Task statement.
From the records below, extract only the lines running from the line with "RNotAhead (r : regex)" to the line with "Definition rlit (s", both lines included, reproducing them exactly.

───── Data provided

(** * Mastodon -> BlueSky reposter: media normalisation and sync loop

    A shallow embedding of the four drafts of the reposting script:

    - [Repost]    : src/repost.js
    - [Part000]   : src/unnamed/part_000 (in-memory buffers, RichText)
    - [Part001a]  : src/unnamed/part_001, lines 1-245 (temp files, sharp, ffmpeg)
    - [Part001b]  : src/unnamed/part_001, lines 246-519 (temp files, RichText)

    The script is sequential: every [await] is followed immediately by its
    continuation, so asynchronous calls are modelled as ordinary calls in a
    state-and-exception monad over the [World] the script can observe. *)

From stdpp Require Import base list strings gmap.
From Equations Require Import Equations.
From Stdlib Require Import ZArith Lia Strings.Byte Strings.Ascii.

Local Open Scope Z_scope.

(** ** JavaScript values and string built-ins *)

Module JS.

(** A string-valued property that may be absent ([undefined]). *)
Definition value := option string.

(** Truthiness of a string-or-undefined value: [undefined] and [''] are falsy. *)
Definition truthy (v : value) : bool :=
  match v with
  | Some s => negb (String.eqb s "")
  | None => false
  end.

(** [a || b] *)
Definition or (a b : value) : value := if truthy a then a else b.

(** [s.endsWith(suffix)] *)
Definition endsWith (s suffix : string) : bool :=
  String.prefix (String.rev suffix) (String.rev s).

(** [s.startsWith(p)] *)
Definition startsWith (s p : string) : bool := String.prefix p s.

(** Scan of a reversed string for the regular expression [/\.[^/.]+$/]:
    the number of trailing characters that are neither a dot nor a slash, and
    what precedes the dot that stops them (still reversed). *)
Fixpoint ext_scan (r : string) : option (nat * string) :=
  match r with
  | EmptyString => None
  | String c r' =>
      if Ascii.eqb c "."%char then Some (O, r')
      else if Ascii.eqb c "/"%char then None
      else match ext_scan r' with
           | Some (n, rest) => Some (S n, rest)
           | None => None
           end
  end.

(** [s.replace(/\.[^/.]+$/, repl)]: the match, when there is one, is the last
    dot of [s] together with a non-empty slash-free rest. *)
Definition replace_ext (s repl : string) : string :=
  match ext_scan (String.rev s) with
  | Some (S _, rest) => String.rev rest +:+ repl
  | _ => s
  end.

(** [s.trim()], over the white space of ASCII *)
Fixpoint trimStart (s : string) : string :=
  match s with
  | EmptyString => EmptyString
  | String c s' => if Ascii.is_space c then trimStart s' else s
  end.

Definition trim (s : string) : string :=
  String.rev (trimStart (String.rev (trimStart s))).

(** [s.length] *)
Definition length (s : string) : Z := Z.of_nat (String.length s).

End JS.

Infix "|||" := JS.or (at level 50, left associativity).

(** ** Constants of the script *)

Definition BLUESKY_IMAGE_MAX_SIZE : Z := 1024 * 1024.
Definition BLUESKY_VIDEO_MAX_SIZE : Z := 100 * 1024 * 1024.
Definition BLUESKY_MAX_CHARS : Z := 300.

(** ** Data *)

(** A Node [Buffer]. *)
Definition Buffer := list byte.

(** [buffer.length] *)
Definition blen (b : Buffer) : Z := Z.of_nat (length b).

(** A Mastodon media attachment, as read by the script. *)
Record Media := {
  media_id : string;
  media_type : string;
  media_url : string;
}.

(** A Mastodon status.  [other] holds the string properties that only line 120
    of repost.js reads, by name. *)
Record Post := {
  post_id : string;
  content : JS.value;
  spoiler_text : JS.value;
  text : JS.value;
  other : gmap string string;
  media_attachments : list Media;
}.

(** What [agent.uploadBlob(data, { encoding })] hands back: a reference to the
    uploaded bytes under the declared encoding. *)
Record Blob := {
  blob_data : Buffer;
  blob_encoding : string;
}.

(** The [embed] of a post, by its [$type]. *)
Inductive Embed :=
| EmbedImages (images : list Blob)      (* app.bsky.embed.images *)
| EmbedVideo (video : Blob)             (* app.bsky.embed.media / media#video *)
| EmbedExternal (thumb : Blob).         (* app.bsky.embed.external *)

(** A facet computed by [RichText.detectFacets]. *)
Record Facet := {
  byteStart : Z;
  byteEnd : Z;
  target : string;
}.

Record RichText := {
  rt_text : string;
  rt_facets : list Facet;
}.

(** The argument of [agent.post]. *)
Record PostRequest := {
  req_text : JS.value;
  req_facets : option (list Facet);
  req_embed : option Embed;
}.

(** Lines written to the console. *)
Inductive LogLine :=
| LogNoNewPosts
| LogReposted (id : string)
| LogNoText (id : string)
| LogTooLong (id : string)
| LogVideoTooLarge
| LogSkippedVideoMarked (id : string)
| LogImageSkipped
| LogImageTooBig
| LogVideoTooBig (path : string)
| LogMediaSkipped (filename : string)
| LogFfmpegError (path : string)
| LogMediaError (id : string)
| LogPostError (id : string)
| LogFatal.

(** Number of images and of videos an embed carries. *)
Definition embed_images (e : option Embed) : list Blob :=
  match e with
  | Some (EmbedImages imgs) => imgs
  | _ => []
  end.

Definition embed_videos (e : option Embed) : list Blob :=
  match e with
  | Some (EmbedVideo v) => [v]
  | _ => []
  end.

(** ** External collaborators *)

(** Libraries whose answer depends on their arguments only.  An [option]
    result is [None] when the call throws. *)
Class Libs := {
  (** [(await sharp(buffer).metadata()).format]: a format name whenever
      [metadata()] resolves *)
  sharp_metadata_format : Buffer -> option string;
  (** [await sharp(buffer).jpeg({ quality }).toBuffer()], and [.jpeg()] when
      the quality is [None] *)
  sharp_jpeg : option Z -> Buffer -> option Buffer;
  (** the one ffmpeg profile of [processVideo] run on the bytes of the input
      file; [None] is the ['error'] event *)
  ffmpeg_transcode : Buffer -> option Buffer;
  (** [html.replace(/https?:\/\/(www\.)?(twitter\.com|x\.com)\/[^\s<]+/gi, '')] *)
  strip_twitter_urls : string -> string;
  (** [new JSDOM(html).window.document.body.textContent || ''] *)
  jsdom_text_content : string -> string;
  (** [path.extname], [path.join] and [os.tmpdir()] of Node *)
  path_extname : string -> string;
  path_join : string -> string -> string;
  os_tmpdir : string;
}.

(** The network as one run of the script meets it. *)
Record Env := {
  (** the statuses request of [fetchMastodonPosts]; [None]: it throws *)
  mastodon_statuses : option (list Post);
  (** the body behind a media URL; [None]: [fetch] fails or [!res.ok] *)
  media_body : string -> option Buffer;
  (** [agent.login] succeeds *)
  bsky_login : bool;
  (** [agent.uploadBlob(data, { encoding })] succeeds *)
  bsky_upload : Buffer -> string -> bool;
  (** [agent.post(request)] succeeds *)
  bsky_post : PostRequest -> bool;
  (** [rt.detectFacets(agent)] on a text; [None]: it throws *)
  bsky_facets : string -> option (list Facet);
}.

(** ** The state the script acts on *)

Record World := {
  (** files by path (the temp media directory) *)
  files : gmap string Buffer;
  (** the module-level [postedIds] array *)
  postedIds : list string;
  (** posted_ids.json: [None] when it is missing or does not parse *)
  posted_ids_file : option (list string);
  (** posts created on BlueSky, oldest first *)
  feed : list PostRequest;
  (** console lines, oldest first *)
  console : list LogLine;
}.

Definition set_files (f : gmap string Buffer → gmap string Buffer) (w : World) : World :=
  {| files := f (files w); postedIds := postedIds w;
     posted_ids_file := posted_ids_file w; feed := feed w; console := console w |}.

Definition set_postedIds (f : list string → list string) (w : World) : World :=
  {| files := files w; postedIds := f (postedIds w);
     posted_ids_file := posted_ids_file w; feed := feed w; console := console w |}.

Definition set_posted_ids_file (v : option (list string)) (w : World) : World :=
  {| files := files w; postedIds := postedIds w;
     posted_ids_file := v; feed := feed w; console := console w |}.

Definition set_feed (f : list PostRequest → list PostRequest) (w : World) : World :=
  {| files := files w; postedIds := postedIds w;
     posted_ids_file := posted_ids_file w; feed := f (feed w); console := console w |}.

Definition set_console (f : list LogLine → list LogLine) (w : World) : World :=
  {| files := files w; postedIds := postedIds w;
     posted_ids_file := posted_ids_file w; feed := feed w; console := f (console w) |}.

──────────
───── Data provided

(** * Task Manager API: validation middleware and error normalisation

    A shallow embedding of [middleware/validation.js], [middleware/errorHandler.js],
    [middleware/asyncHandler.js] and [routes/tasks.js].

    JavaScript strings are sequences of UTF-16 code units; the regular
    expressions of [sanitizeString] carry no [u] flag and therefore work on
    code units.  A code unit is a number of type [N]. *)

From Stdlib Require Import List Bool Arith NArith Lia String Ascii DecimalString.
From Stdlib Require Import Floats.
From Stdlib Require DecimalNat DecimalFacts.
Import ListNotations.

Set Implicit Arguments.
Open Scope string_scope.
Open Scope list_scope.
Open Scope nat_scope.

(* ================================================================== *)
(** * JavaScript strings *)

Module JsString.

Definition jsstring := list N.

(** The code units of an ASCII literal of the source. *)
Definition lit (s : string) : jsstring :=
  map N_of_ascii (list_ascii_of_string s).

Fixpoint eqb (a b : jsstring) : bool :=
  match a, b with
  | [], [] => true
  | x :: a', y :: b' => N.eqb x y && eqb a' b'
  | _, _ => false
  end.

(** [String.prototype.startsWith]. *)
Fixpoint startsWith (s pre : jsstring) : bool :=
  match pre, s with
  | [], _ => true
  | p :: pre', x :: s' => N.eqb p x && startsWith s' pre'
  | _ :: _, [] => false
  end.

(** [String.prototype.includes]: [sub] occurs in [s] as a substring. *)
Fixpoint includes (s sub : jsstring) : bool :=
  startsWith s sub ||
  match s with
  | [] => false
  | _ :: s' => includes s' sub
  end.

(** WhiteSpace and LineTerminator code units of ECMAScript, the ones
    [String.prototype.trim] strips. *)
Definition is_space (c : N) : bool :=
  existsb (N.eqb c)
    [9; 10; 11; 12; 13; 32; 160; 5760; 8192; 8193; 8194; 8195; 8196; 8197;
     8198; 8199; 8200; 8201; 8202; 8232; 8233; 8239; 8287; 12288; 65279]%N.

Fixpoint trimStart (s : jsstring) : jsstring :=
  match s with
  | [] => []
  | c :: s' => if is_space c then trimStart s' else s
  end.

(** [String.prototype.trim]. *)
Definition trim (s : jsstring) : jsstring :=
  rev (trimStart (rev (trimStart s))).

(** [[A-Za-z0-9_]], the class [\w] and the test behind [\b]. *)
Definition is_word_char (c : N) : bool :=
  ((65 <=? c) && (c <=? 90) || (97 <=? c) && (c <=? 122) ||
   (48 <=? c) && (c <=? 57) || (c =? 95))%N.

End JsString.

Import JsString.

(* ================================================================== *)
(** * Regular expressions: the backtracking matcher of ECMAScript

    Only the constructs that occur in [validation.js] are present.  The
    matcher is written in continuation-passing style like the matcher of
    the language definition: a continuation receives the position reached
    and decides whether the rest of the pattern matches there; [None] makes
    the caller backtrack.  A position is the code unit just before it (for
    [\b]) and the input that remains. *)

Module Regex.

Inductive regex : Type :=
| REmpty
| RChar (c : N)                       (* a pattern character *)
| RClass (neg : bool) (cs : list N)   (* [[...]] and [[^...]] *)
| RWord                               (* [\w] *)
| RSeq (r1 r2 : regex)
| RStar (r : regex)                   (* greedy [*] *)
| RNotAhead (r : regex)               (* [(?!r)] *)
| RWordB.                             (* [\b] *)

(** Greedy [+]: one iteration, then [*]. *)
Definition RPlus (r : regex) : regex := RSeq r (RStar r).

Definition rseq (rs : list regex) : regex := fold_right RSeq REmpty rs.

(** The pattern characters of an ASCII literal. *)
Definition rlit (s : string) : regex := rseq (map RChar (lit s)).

──────────

Answer box.
| RNotAhead (r : regex)               (* [(?!r)] *)
| RWordB.                             (* [\b] *)

(** Greedy [+]: one iteration, then [*]. *)
Definition RPlus (r : regex) : regex := RSeq r (RStar r).

Definition rseq (rs : list regex) : regex := fold_right RSeq REmpty rs.

(** The pattern characters of an ASCII literal. *)
Definition rlit (s : string) : regex := rseq (map RChar (lit s)).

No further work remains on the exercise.